From the Journals

Anti–nerve growth factor drug has long-term OA pain benefit, but unclear safety



Treatment for a year with the human anti–nerve growth factor monoclonal antibody fulranumab provided pain relief and functional benefits to patients with moderate to severe chronic osteoarthritis knee or hip pain but continued to show signs that the biologic may contribute to rapid progression of disease in a proportion of patients who came to need joint replacement, especially when used concurrently with nonsteroidal anti-inflammatory drugs.

The findings come from the double-blind extension phase of a 12-week, phase II, placebo-controlled, double-blind, randomized study that found significant reduction in the average pain intensity score (P less than or equal to .030) for patients who took fulranumab (Pain. 2013 Oct;154[10]:1910-9). The investigators wanted to determine the long-term safety of the biologic in light of the Food and Drug Administration’s 2010 “clinical hold” on studies of anti–nerve growth factor (anti-NGF) drugs such as fulranumab after concerns emerged that the class of anti-NGF antibodies may be associated with potential treatment-emergent adverse events (TEAEs) leading to joint destruction.

The study was terminated for logistical reasons associated with the clinical hold. In 2015, the FDA lifted the clinical hold on anti-NGF drugs.

The long-term safety and efficacy results in the extension phase of the study when fulranumab was given as an adjunctive therapy to standard pain therapy revealed higher rates of serious TEAEs, including joint replacement, that were associated with fulranumab. While most of those TEAEs were independently adjudicated to stem from normal progression of OA, one-fifth of the patients on fulranumab who needed joint replacement had rapid progression of OA (RPOA).

Investigators led by Panna Sanga, MD, director of clinical research at Janssen, sought to determine the effects of the anti-NGF biologic as an adjunctive therapy to standard pain therapy over a 92-week period in 401 patients who had completed the 12-week efficacy study, as well as over a 26-week posttreatment follow-up. In the current extension phase of the trial, patients continued on their randomized dose in the original trial of placebo or subcutaneous fulranumab 1 mg or 3 mg every 4 weeks or fulranumab 3 mg, 6 mg, or 10 mg every 8 weeks, but they were permitted to change their concurrent pain medications as clinically needed.

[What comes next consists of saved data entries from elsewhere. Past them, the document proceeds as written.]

Lemma spec_log_fps (os : list observation) :
  map (fun r => (sr_fingerprint r, sr_duration r)) (sp_log (spec_run os)) =
  map (fun o => (ob_fp o, ev_duration (ob_event o))) os.
Proof.
  induction os as [|o os IH] using rev_ind; [done|]. unfold spec_run in *. rewrite foldl_snoc.
  unfold spec_record at 1. destruct (match history _ _ with Some _ => _ | None => _ end) as [h rest].
  cbn [sp_log]. by rewrite !map_app, IH.
Qed.

End refinement.

(** C21. With one configuration, the statistics refine a bounded LRU of histories.
    After any events, the aggregates are those of the [cap] most recently seen
    distinct fingerprints, in that order in the LRU list; each is the summary
    (count, total, first and last time) of a run of the latest events with
    its fingerprint, those since it last entered the table; the recent list is the
    last [sl_recent_capacity] of one record per event, and [recentSlowSql] gives it
    newest first. *)
Theorem slow_sql_refines_lru (cfg : SlowSqlConfig) (os : list observation) :
  1 <= sl_aggregate_capacity cfg < 2 ^ 31 -> 0 <= sl_recent_capacity cfg < 2 ^ 31 ->
  let s := record_all cfg os no_statistics in
  let sp := spec_run cfg os in
  lru s = take (Z.to_nat (sl_aggregate_capacity cfg)) (recency os) /\
  (forall fp, slowStats s !! fp = (fun h => summary cfg h.1 h.2) <$> history fp (sp_entries sp)) /\
  (forall fp o os', history fp (sp_entries sp) = Some (o, os') ->
     o :: os' `suffix_of` of_fp fp os /\
     ss_count (summary cfg o os') = Z.of_nat (length (o :: os')) /\
     ss_total (summary cfg o os') = zsum (map (fun o => ev_duration (ob_event o)) (o :: os')) /\
     ss_firstSeen (summary cfg o os') = ob_now o /\ ss_lastSeen (summary cfg o os') = ob_now (List.last (o :: os') o)) /\
  map (fun r => (sr_fingerprint r, sr_duration r)) (sp_log sp) = map (fun o => (ob_fp o, ev_duration (ob_event o))) os /\
  (forall limit, recentSlowSql limit [] s =
     take limit (rev (last_n (Z.to_nat (sl_recent_capacity cfg)) (sp_log sp)))).
Proof.
  intros Hc Hr s sp. pose proof (run_represents cfg Hc Hr os) as H. fold s sp in H. split_and!.
  - destruct H as (_ & -> & _). by apply spec_run_entries.
  - intros fp. by apply represents_lookup.
  - intros fp o os' Hh. apply history_elem in Hh. pose proof (spec_run_suffix cfg Hc Hr os) as Hs.
    rewrite Forall_forall in Hs. specialize (Hs _ Hh). cbn in Hs.
    destruct (summary_exact cfg o os') as (H1 & H2 & _ & H4 & H5). done.
  - apply spec_log_fps.
  - intros limit. unfold recentSlowSql. destruct H as (_ & _ & _ & _ & ->). f_equal.
    generalize (rev (last_n (Z.to_nat (sl_recent_capacity cfg)) (sp_log sp))). intros l.
    induction l as [|x l IH]; [done|]. cbn. cbn in IH. by rewrite IH.
Qed.
Lemma leaf_run_exact (more attempt : nat) (gate : bool) :
  exists (n : nat) (parts : list (list (leaf_event R))) (final : list (leaf_event R)),
    (n <= more)%nat /\ length parts = n /\ leaf_run more attempt gate = concat parts ++ final /\
    (forall i es, parts !! i = Some es -> retried_turn (i =? 0)%nat gate (attempt + i) es) /\
    last_turn (n =? more)%nat (gate && (n =? 0)%nat) (attempt + n) final.
Proof.
  revert attempt gate. induction more as [|more IH]; intros attempt gate; cbn [leaf_run].
  { eexists 0%nat, [], _. split_and!; try done. unfold last_turn. rewrite Nat.add_0_r. cbn [Nat.eqb].
    rewrite andb_true_r. destruct (turn_budget (env attempt)); [done|]. destruct (tn_open (env attempt)); cbn; auto. }
  assert (Hstop : forall final, last_turn false gate attempt final ->
    exists (n : nat) (parts : list (list (leaf_event R))) (fin : list (leaf_event R)),
    (n <= S more)%nat /\ length parts = n /\ final = concat parts ++ fin /\
    (forall i es, parts !! i = Some es -> retried_turn (i =? 0)%nat gate (attempt + i) es) /\
    last_turn (n =? S more)%nat (gate && (n =? 0)%nat) (attempt + n) fin).
  { intros final H. exists 0%nat, [], final. cbn. rewrite Nat.add_0_r, andb_true_r. split_and!; try done. lia. }
  destruct (turn_budget (env attempt)) as [s|budget] eqn:Eb; [apply Hstop; unfold last_turn; by rewrite Eb|].
  destruct (tn_open (env attempt)) eqn:Eo; cbn [negb]; [|apply Hstop; unfold last_turn; by rewrite Eb, Eo].
  destruct (retried (lk_status k (tn_result (env attempt)))) eqn:Er;
    [|apply Hstop; unfold last_turn; rewrite Eb, Eo; auto].
  destruct (IH (S attempt) false) as (n & parts & final & Hn & Hl & Hrun & Hp & Hf).
  exists (S n), ([Attempted (gate && applyPreGate) budget; Waited (retryDelay rc (Z.of_nat attempt) (tn_jitter (env attempt)))] :: parts), final.
  cbn [length concat app Nat.eqb]. rewrite Hrun, Hl, andb_false_r. cbn [andb] in Hf. split_and!; try done; [lia| |].
  - intros [|i] es Hi; cbn in Hi.
    + injection Hi as <-. exists budget. rewrite Nat.add_0_r. done.
    + specialize (Hp i es Hi). rewrite Nat.add_succ_r. cbn [Nat.eqb]. destruct Hp as (bu & H1 & H2 & H3 & ->).
      exists bu. cbn [andb]. rewrite andb_false_r. done.
  - rewrite Nat.add_succ_r. done.
Qed.

Lemma turn_counts (parts : list (list (leaf_event R))) (gate : bool) (attempt : nat) :
  (forall i es, parts !! i = Some es -> retried_turn (i =? 0)%nat gate (attempt + i) es) ->
  length (List.filter leaf_finished (concat parts)) = 0%nat /\
  length (List.filter leaf_attempted (concat parts)) = length parts.
Proof.
  intros H. assert (Hf : Forall (fun es => exists g b d, es = [Attempted g b; Waited d]) parts).
  { apply Forall_forall. intros es [i Hi]%list_elem_of_lookup. destruct (H i es Hi) as (b & _ & _ & _ & ->). eauto. }
  clear H. induction Hf as [|es parts (g & b & d & ->) _ [IH1 IH2]]; [done|]. cbn. by rewrite IH1, IH2.
Qed.

End leaf.
(* ===== verification/Yaml.v ===== *)
(** * The YAML subset of the configuration files

    src/config/yaml_parser.cpp: lines with their indentation, block mappings and
    sequences, quoted and plain scalars, flow sequences.  [nlohmann::json] is the
    vendored library's value; its parser is the class [JsonParser], an argument of
    the definitions.  An object is its entries in key order, as the library's map
    has them.  The parser's index into the lines is the list of lines that are left.
    Fuel bounds the recursion; [yaml_terminates] shows that the fuel [parseYaml]
    gives is always enough. *)

From Stdlib Require Import SpecFloat.
From S2P Require Import Prelude Types Script OracleTypes.

Module Yaml.

Inductive json : Type :=
  | JNull
  | JBool (b : bool)
  | JInt (z : Z)
  | JFloat (d : spec_float)
  | JString (s : str)
  | JArray (l : list json)
  | JObject (l : list (str * json)).

(** [json::parse]: a value, or the text of the exception. *)
Class JsonParser : Type := { json_parse : str -> str + json }.

(** What the library documents of it, as far as the configuration relies on it. *)
Class JsonLaws `{JsonParser} : Prop := {
  json_int : forall z, int64_range z -> json_parse (to_string z) = inr (JInt z);
  json_empty_array : json_parse ($"[]") = inr (JArray []);
  json_empty_object : json_parse ($"{}") = inr (JObject [])
}.

Inductive result (A : Type) : Type := Parsed (a : A) | Failed (error : str) | NoFuel.
Arguments Parsed {A}. Arguments Failed {A}. Arguments NoFuel {A}.

Definition bind {A B} (r : result A) (k : A -> result B) : result B :=
  match r with Parsed a => k a | Failed e => Failed e | NoFuel => NoFuel end.

Notation "'let*' x ':=' r 'in' k" := (bind r (fun x => k)) (at level 200, x pattern, r at level 100, k at level 200).

(** ** Texts *)

Definition HASH : ascii := "#"%char.
Definition COLON : ascii := ":"%char.
Definition DASH : ascii := "-"%char.
Definition SPACE : ascii := " "%char.
Definition TAB : ascii := "009"%char.
Definition CR : ascii := "013"%char.

Fixpoint trim_front (s : str) : str :=
  match s with
  | c :: r => if isspace c then trim_front r else s
  | [] => []
  end.

Definition trim (s : str) : str := reverse (trim_front (reverse (trim_front s))).

Definition lower (s : str) : str := map tolower s.

(** The quote state of the scanners after a character outside of the doubled quote
    of a single-quoted text: [single], [doubleQuoted], [escaped]. *)
Record quotes : Type := mkQuotes { q_single : bool; q_double : bool; q_escaped : bool }.

Definition outside : quotes := mkQuotes false false false.

(** The branches the scanners share; [None] is a character they look at. *)
Definition quote_step (q : quotes) (c : ascii) : option quotes :=
  if q_double q && q_escaped q then Some (mkQuotes (q_single q) (q_double q) false)
  else if q_double q && (c =c BSLASH) then Some (mkQuotes (q_single q) (q_double q) true)
  else if negb (q_double q) && (c =c QUOTE) then Some (mkQuotes (negb (q_single q)) (q_double q) (q_escaped q))
  else if negb (q_single q) && (c =c DQUOTE) then Some (mkQuotes (q_single q) (negb (q_double q)) (q_escaped q))
  else None.

(** A doubled quote inside a single-quoted text. *)
Definition doubled (q : quotes) (c : ascii) (r : str) : bool :=
  negb (q_double q) && (c =c QUOTE) && q_single q && head_is QUOTE r.

Fixpoint comment_loop (q : quotes) (prev : option ascii) (s : str) : str :=
  match s with
  | [] => []
  | c :: r =>
      if doubled q c r then
        match r with d :: r' => c :: d :: comment_loop q (Some d) r' | [] => [c] end
      else
        match quote_step q c with
        | Some q => c :: comment_loop q (Some c) r
        | None =>
            if negb (q_single q) && negb (q_double q) && (c =c HASH) &&
               (match prev with None => true | Some p => isspace p end)
            then [] else c :: comment_loop q (Some c) r
        end
  end.

Definition withoutComment (s : str) : str := comment_loop outside None s.
(** What an Oracle source must say, and what it may not combine. *)
Definition valid_oracle (d : DataSourceConfig) : Prop :=
  let oc := oracle d in
  let raw := is_Some (assoc ($"connection_string") (extra d)) in
  1 <= charset_id oc <= 65535 /\ 1 <= lob_max_bytes oc <= int64_max /\ among (blob_bind oc) ["auto"; "raw"; "lob"]%string /\
  (service_name oc = [] \/ sid oc = []) /\ (sid oc = [] \/ database d = []) /\
  (raw \/ dsn d <> [] \/ service_name oc <> [] \/ sid oc <> [] \/ database d <> []) /\
  (tls_enabled d = true -> ~ raw /\ dsn d = [] /\ tls_cert d = [] /\ tls_key d = []) /\
  (tls_enabled d = false -> wallet_location oc = [] /\ server_cert_dn oc = []) /\
  (tls_ca d <> [] -> wallet_location oc <> []) /\
  (server_cert_dn oc <> [] -> tls_verify_peer d = true).

Definition valid_source (d : DataSourceConfig) : Prop :=
  name d <> [] /\ type d <> [] /\ 0 <= port d <= 65535 /\ nat31 (connection_timeout_ms d) /\ nat31 (socket_timeout_ms d) /\
  nat31 (query_timeout_ms d) /\ nat31 (max_result_rows d) /\
  (password_env d <> [] -> env (c_str (password_env d)) = Some (password d)) /\
  (type d = ORACLE -> valid_oracle d) /\
  (type d <> ORACLE -> oracle d = default_oracle /\ (tls_enabled d && tls_verify_peer d = true -> tls_ca d <> [])).

Definition valid_replica (r : ReplicaConfig) : Prop := r_name r <> [] /\ 1 <= r_weight r <= 100.

Definition valid_write_buffer (w : WriteBufferConfig) : Prop :=
  pos31 (w_max_queue w) /\ nat31 (w_ttl_ms w) /\ pos31 (w_flush_interval_ms w).

(** Dangerous features are acknowledged. *)
Definition valid_failover (f : FailoverConfig) : Prop :=
  Forall (fun p => p <> []) (f_primaries f) /\ (f_primaries f <> [] -> f_acknowledged f = true) /\
  (w_enabled (f_write_buffer f) = true -> w_acknowledged (f_write_buffer f) = true) /\ valid_write_buffer (f_write_buffer f).

Definition valid_group (g : DataSourceGroupConfig) : Prop :=
  g_name g <> [] /\ g_primary g <> [] /\ nat31 (g_read_after_write_ms g) /\ Forall valid_replica (g_replicas g) /\
  valid_failover (g_failover g).

Definition valid_settings (c : GlobalConfig) : Prop :=
  nat31 (heartbeat_interval_ms c) /\ valid_pool (pool c) /\ valid_retry (retry c) /\ valid_breaker (circuit_breaker c) /\
  valid_observability (observability c) /\ valid_rate_limit (rate_limit c) /\ valid_audit (sql_audit c) /\
  valid_query_cache (query_cache c) /\ valid_cursor (cursor c) /\ nat31 (pc_max_per_connection (prepared_cache c)) /\
  valid_async (async c).

Definition valid_config (c : GlobalConfig) : Prop :=
  valid_settings c /\ datasources c <> [] /\ Forall valid_source (datasources c) /\ Forall valid_group (groups c) /\
  default_datasource c <> [].

(** What a cast gives is a value of its type. *)
Hypothesis to_int_range : forall d, i32 (to_int d).
Hypothesis to_int64_range : forall d, int64_range (to_int64 d).
Hypothesis to_uint64_range : forall d, uint64_range (to_uint64 d).

Lemma andThen_inr {A B} (m : M A) (k : A -> M B) (b : B) : andThen m k = inr b -> exists a, m = inr a /\ k a = inr b.
Proof. destruct m; [done|]. cbn. eauto. Qed.

Lemma guard_inr (bad : bool) (msg : str) (u : unit) : guard bad msg = inr u -> bad = false.
Proof. by destruct bad. Qed.

Lemma wrap_range (z : Z) : i32 (wrap 32 z).
Proof. unfold i32, wrap. change (32 - 1) with 31. pose proof (Z.mod_pos_bound (z + 2 ^ 31) (2 ^ 32)). lia. Qed.

Lemma get_int_range (j : json) (z : Z) : get_int j = inr z -> i32 z.
Proof.
  destruct j as [|[]| | | | |]; cbn; intros [=]; subst; try (unfold i32; lia); [apply wrap_range|apply to_int_range].
Qed.

Lemma value_int (o : entries) (k : str) (d z : Z) : value get_int o k d = inr z -> i32 d -> i32 z.
Proof. unfold value. destruct (lookup_key k o); [intros H _; by apply get_int_range in H|by intros [= <-]]. Qed.

Lemma section_ok {A} (P : A -> Prop) (o : entries) (k bad : str) (d a : A) (load : entries -> M A) :
  section o k bad d load = inr a -> P d -> (forall s a, load s = inr a -> P a) -> P a.
Proof. unfold section. destruct (lookup_key k o) as [[]|]; try done; [|by intros [= <-]]. intros H _ Hl. eauto. Qed.

Lemma traverse_ok {A B} (P : B -> Prop) (f : A -> M B) (l : list A) (bs : list B) :
  (forall a b, f a = inr b -> P b) -> traverse f l = inr bs -> Forall P bs.
Proof.
  intros Hf. revert bs. induction l as [|a l IH]; intros bs H; cbn in H; [by injection H as <-|].
  apply andThen_inr in H as (b & Hb & H). apply andThen_inr in H as (bs' & Hbs & H). injection H as <-. eauto.
Qed.

Lemma traverse_from_ok {A B} (P : B -> Prop) (f : nat -> A -> M B) (l : list A) (i : nat) (bs : list B) :
  (forall i a b, f i a = inr b -> P b) -> traverse_from f i l = inr bs -> Forall P bs.
Proof.
  intros Hf. revert i bs. induction l as [|a l IH]; intros i bs H; cbn in H; [by injection H as <-|].
  apply andThen_inr in H as (b & Hb & H). apply andThen_inr in H as (bs' & Hbs & H). injection H as <-. eauto.
Qed.

Lemma one_of_among (s : str) (l : list string) : one_of s l = true <-> among s l.
Proof.
  unfold one_of, among. rewrite existsb_exists. split; intros (a & Ha & E); exists a.
  - split; [by apply list_elem_of_In|by apply str_eqb_true].
  - split; [by apply list_elem_of_In|by apply str_eqb_true].
Qed.

Lemma empty_true (s : str) : empty s = true <-> s = [].
Proof. apply str_eqb_true. Qed.
Lemma empty_false (s : str) : empty s = false <-> s <> [].
Proof. unfold empty. rewrite <- not_true_iff_false, str_eqb_true. done. Qed.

Although the study intended for patients to receive 2 years of treatment (104 weeks), the FDA’s clinical hold meant that the median duration of exposure to fulranumab in the extension study was only 365-393 days across the dosing regimens, the authors explained (Arthritis Rheumatol. 2016 Oct 16 doi: 10.1002/art.39943).

Overall, 421 (90%) of 466 intent-to-treat patients experienced at least one TEAE during both study phases, with similar incidence between those randomized to placebo (n = 69, 88%) and the fulranumab groups (n = 352, 91%).

TEAEs that occurred with a frequency of 10% or more among all fulranumab-treated patients were arthralgia (21%), OA (18%), paresthesia, and upper respiratory tract infection (13% each), while these were arthralgia (15%), OA (14%), and sinusitis (12%) among patients randomized to placebo.

A total of 109 patients (23%) reported serious TEAEs, including 13 (17%) taking placebo and 96 (25%) taking fulranumab. Serious TEAEs that were reported in 5% or more of patients in the fulranumab groups were knee arthroplasty (n = 38, 10%) and hip arthroplasty (n = 26, 7%). Overall, 81 joint replacements occurred in 71 patients (placebo: n = , 11%; fulranumab: n = 63, 89%).

An independent adjudication committee that the study sponsor, Janssen, established after the study was put on hold ruled that the majority of these joint replacements resulted from the normal progression of OA (n = 56, 79%). However, the adjudication committee determined that 15 (21%) patients in the fulranumab treatment groups had RPOA.

The study authors pointed out that the patients with RPOA regularly used NSAIDs and had a prior history of OA in the affected joint. Nevertheless, because of the small number of RPOA cases per treatment group, a drug or dose effect for RPOA could not be evaluated, they said.

“Future studies are warranted to demonstrate whether limiting the use of concomitant chronic NSAIDs and using only lower doses of fulranumab may reduce the risk of RPOA,” they wrote.

The extension study also looked at the longer-term efficacy of fulranumab. Efficacy endpoints on the Western Ontario and McMaster Universities Osteoarthritis Index (WOMAC) pain and physical function subscales and the Patient Global Assessment (PGA) scores that looked at changes from baseline showed that in comparison with placebo, dosing regimens of fulranumab 3 mg every 4 weeks and 10 mg every 8 weeks gave “continued effective relief of the pain associated with knee and hip OA as early as week 4 and was maintained up to week 53,” the researchers reported.

These results were further corroborated by improvements in physical function on the WOMAC physical function subscale and PGA scale scores, which suggested “sustained efficacy of long-term fulranumab treatment,” they said.

All authors except one were employees of Janssen.